Japan Prime Minister Abe is currently in Tehran, negotiating with Supreme Leader Khamenei. Although the destinations were not direct to Japan, one of the ships has a Japanese owner. While CNN states that both cargoes are related to Japan, Reuters identifies one as going to a Taiwan refiner.
As before (see Iran Fires the First Shot in New Tanker War) the question is who did it? Two arguments can be made:
- The ships were en route from the UAE and Saudi Arabia. The Saudi-led alliance would not attack vessels engaged in commerce with them. By exclusion, this implicates Iran.
- Iran’s foreign minister implies (CNN: Iran’s Foreign Minister Mohammad Javad Zarif said “suspicious doesn’t begin to describe” the incident coinciding with Abe’s visit.) that Iran would not attack ships related to Japan while Abe is visiting. Iran would like us to at least be confused and hesitant by advancing the argument that by excluding Iran, this implicates the Saudi alliance.

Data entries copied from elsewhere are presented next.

(* ===== verification/PmmInit.v ===== *)
(** [pmm_init] establishes the allocator invariant of [PmmProofs]: the first
    pass terminates, the ranges it collects are the firmware's conventional
    frames, and the bitmap built from them is consistent with the counters. *)

From S2P Require Import Prelude.
From S2P Require Import Pmm.
From S2P Require Import PmmProofs.

Open Scope jcos_scope.

(** * The firmware memory map as a list *)

(** The number of descriptors the loop of [pmm_init] visits. *)
Definition descriptor_count (boot : BootInfo) : Z :=
  if memory_map_size boot <? SIZEOF_DESCRIPTOR then 0
  else (memory_map_size boot - SIZEOF_DESCRIPTOR) / memory_map_descriptor_size boot + 1.

Definition boot_descriptors_from (boot : BootInfo) (k : Z) : list BootMemoryDescriptor :=
  map (fun i => descriptor_at boot (u64 (memory_map boot + i * memory_map_descriptor_size boot)))
    (seqZ k (descriptor_count boot - k)).

Definition boot_descriptors (boot : BootInfo) : list BootMemoryDescriptor :=
  boot_descriptors_from boot 0.

(** The frames of a descriptor the allocator accepts. *)
Definition descriptor_frames (d : BootMemoryDescriptor) : list Z :=
  match descriptor_span d with
  | None => []
  | Some (first, last) => seqZ first (last - first)
  end.

Definition boot_frames (boot : BootInfo) : list Z :=
  concat (map descriptor_frames (boot_descriptors boot)).

(** A memory map of 64-bit fields whose end does not wrap. *)
Record boot_wf (boot : BootInfo) : Prop := {
  bw_map : memory_map boot <> 0;
  bw_size : 0 < memory_map_size boot;
  bw_dsize : SIZEOF_DESCRIPTOR <= memory_map_descriptor_size boot;
  bw_nowrap : memory_map_size boot + memory_map_descriptor_size boot < 2 ^ 64;
  bw_fields : forall a, is_u64 (physical_start (descriptor_at boot a)) /\
                        is_u64 (number_of_pages (descriptor_at boot a)) }.

Lemma descriptor_count_spec boot k :
  boot_wf boot -> 0 <= k ->
  (k * memory_map_descriptor_size boot + SIZEOF_DESCRIPTOR <= memory_map_size boot <->
   k < descriptor_count boot).
Proof.
  intros B Hk. pose proof (bw_dsize _ B). unfold SIZEOF_DESCRIPTOR in *. unfold descriptor_count.
  unfold SIZEOF_DESCRIPTOR.
  destruct (Z.ltb_spec (memory_map_size boot) 40); [nia|].
  split; intros H'.
  - enough (k <= (memory_map_size boot - 40) / memory_map_descriptor_size boot) by lia.
    apply Z.div_le_lower_bound; lia.
  - assert (memory_map_descriptor_size boot *
            ((memory_map_size boot - 40) / memory_map_descriptor_size boot)
            <= memory_map_size boot - 40) by (apply Z.mul_div_le; lia). nia.
Qed.

(** The first pass terminates and visits the descriptors in order. *)
Lemma collect_ranges_from fuel boot k s :
  boot_wf boot -> 0 <= k <= descriptor_count boot ->
  descriptor_count boot - k < Z.of_nat fuel ->
  collect_ranges fuel boot (k * memory_map_descriptor_size boot) s =
  Some (foldl (fun s d => collect_descriptor d s) s (boot_descriptors_from boot k)).
Proof.
  intros B. revert k s. induction fuel as [|fuel IH]; intros k s Hk Hf; [lia|].
  pose proof (bw_dsize _ B). pose proof (bw_nowrap _ B). pose proof (bw_size _ B).
  pose proof (descriptor_count_spec boot k B ltac:(lia)) as Hc.
  unfold SIZEOF_DESCRIPTOR in *. cbn [collect_ranges].
  assert (k <= descriptor_count boot -> k * memory_map_descriptor_size boot <=
          memory_map_size boot - 40 + memory_map_descriptor_size boot) as Hb.
  { intros _. destruct (decide (k = 0)) as [->|]; [lia|].
    pose proof (descriptor_count_spec boot (k - 1) B ltac:(lia)) as Hc1.
    unfold SIZEOF_DESCRIPTOR in Hc1. lia. }
  unfold SIZEOF_DESCRIPTOR. rewrite u64_id by (unfold is_u64; nia).
  destruct (Z.leb_spec (k * memory_map_descriptor_size boot + 40) (memory_map_size boot)) as [Hle|Hgt].
  - rewrite u64_id by (unfold is_u64; nia).
    replace (k * memory_map_descriptor_size boot + memory_map_descriptor_size boot)
      with ((k + 1) * memory_map_descriptor_size boot) by lia.
    rewrite IH by lia. unfold boot_descriptors_from.
    rewrite (seqZ_cons k) by lia. simpl. unfold Z.succ, Z.pred.
    by replace (descriptor_count boot - (k + 1)) with (descriptor_count boot - k + -1) by lia.
  - unfold boot_descriptors_from. rewrite seqZ_nil by lia. done.
Qed.

Lemma collect_ranges_total boot s :
  boot_wf boot ->
  collect_ranges (collect_fuel boot) boot 0 s =
  Some (foldl (fun s d => collect_descriptor d s) s (boot_descriptors boot)).
Proof.
  intros B. pose proof (bw_dsize _ B). pose proof (bw_size _ B).
  change 0 with (0 * memory_map_descriptor_size boot) at 1.
  unfold SIZEOF_DESCRIPTOR in *.
  assert (0 <= memory_map_size boot / memory_map_descriptor_size boot) by (apply Z.div_pos; lia).
  assert (0 <= descriptor_count boot <=
          memory_map_size boot / memory_map_descriptor_size boot + 1).
  { unfold descriptor_count, SIZEOF_DESCRIPTOR. destruct (Z.ltb_spec (memory_map_size boot) 40); [lia|].
    split; [pose proof (Z.div_pos (memory_map_size boot - 40) (memory_map_descriptor_size boot)); lia|].
    assert ((memory_map_size boot - 40) / memory_map_descriptor_size boot <=
            memory_map_size boot / memory_map_descriptor_size boot) by (apply Z.div_le_mono; lia). lia. }
  apply collect_ranges_from; [done|lia|]. unfold collect_fuel. lia.
Qed.

(** * Accepted spans *)

Lemma land_le_l a b : 0 <= a -> 0 <= b -> Z.land a b <= a.
Proof.
  intros Ha Hb. apply Z.ldiff_le; [done|]. apply Z.bits_inj'. intros n Hn.
  rewrite Z.ldiff_spec, Z.land_spec, Z.bits_0. by destruct (Z.testbit a n), (Z.testbit b n).
Qed.

Lemma descriptor_span_bounds d first last :
  is_u64 (physical_start d) -> is_u64 (number_of_pages d) ->
  descriptor_span d = Some (first, last) -> 256 <= first < last /\ last < 2 ^ 52.
Proof.
  intros Hs Hn. unfold descriptor_span.
  repeat (if_case; [done|]). destruct (align_up_page _) as [start|]; [|done].
  set (st := if start <? MIN_USABLE_ADDRESS then MIN_USABLE_ADDRESS else start). repeat (if_case; [done|]). intros [= <- <-]. bool_prop.
  assert (MIN_USABLE_ADDRESS <= st) as Hst.
  { unfold st. destruct (Z.ltb_spec start MIN_USABLE_ADDRESS); lia. }
  set (e := align_down_page _) in *.
  assert (0 <= e < 2 ^ 64) as He.
  { split; [lia || (unfold MIN_USABLE_ADDRESS in Hst; lia)|]. unfold e, align_down_page.
    pose proof (u64_range (physical_start d + u64 (number_of_pages d * FRAME_SIZE))) as Hr.
    pose proof (u64_range (Z.lnot (FRAME_SIZE - 1))) as Hm. unfold is_u64 in *.
    pose proof (land_le_l _ _ (proj1 Hr) (proj1 Hm)). lia. }
  unfold phys_to_frame in *.
  destruct (nz (Z.land st _)); [done|]. destruct (nz (Z.land e _)); [done|].
  unfold FRAME_SIZE, MIN_USABLE_ADDRESS in *.
  assert (256 <= st / 4096) by (apply Z.div_le_lower_bound; lia).
  assert (e / 4096 < 2 ^ 52) by (apply Z.div_lt_upper_bound; lia). lia.
Qed.

(** * The collected ranges *)

Definition frames_of (r : PmmRange) : list Z := seqZ (r_first r) (r_end r - r_first r).

Definition range_frames (l : list PmmRange) : list Z := concat (map frames_of l).

(** [g_ranges] during the first pass: non-empty ranges of real frames, whose
    frames are a sublist of the frames [acc] accepted so far, and all of them
    while the range table is not full. *)
Record ranges_ok (acc : list Z) (s : Pmm) : Prop := {
  ro_length : length (g_ranges s) = Z.to_nat PMM_MAX_RANGES;
  ro_count : 0 <= range_count (g_stats s) <= PMM_MAX_RANGES;
  ro_bounds : Forall (fun r => 256 <= r_first r < r_end r /\ r_end r < 2 ^ 52) (ranges s);
  ro_frames : range_frames (ranges s) `sublist_of` acc;
  ro_total : total_pages (g_stats s) = 0;
  ro_full : range_count (g_stats s) < PMM_MAX_RANGES -> range_frames (ranges s) = acc }.

Lemma range_frames_app l1 l2 : range_frames (l1 ++ l2) = range_frames l1 ++ range_frames l2.
Proof. unfold range_frames. by rewrite map_app, concat_app. Qed.

Lemma range_frames_one r : range_frames [r] = frames_of r.
Proof. unfold range_frames. simpl. apply app_nil_r. Qed.

(** The last entry of a non-empty prefix. *)
Lemma take_last_insert {A} `{Inhabited A} (l : list A) (n : nat) (x : A) :
  (0 < n <= length l)%nat ->
  take n l = take (n - 1) l ++ [l !!! (n - 1)%nat] /\
  take n (<[(n - 1)%nat := x]> l) = take (n - 1) l ++ [x].
Proof.
  intros Hn. destruct n as [|n]; [lia|]. replace (S n - 1)%nat with n by lia. split.
  - rewrite (take_S_r _ _ (l !!! n)); [done|]. apply list_lookup_lookup_total_lt. lia.
  - rewrite (take_S_r _ _ x) by (apply list_lookup_insert_eq; lia).
    by rewrite take_insert_ge by lia.
Qed.

Lemma frames_of_split a b c :
  a <= b <= c -> frames_of (mkPmmRange a c) = frames_of (mkPmmRange a b) ++ seqZ b (c - b).
Proof.
  intros H. unfold frames_of. simpl. rewrite <- (Z.sub_add a b) at 2.
  replace (b - a + a) with (a + (b - a)) by lia. rewrite <- seqZ_app by lia. f_equal. lia.
Qed.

This appears to be an opportunity for Iran to press the new Tanker War with a fortuitous veil of obfuscation provided by Abe’s visit. It’s plausible as it stands, but there is more: Abe’s overture to Khamenei on behalf of Trump was rejected. (Reuters) Iranian leader tells Japan’s Abe Trump “not worthy” of a reply to message.
The coincidence of Abe’s visit is an Iranian finger gesture; the attacks are Iran’s second shot of the New Tanker War.
Response. In comparison to the previous attacks, this conclusion of Iranian responsibility has come quickly. The attacks show that deniable aggression has an important adjunct role in diplomacy, viewed by an adversary as promoting the favorable resolution of a conflict without the danger of full-scale war.
Deniable tactics, though much harder to execute than conventional responses, have been used by the U.S. in the past. They may be useful now, to symmetrize the sense of damage between the two sides, while reducing the chance of escalation. Note:
- Losses by Iran are not necessarily measureable in dollars. Subjective measures of loss of standard of living may be more appropriate.
- For Iran’s maritime traffic to be put at risk, Iran has to have something to lose. This could be as simple as overlooking off-the-books smuggled oil, but there has to be something. You can’t choke a dead man.
- In selection of targets for deniable strike, little substitution can be made of military targets in place of economic. The Iranian military myth involves a lot of endurance against pain and loss. A possible exception is Iran’s main naval facility, proximal to the tanker attacks.
Deniable tactics present at least the possibility of conflict resolution without progression to a hot-war situation, which would also have an uncertain end point.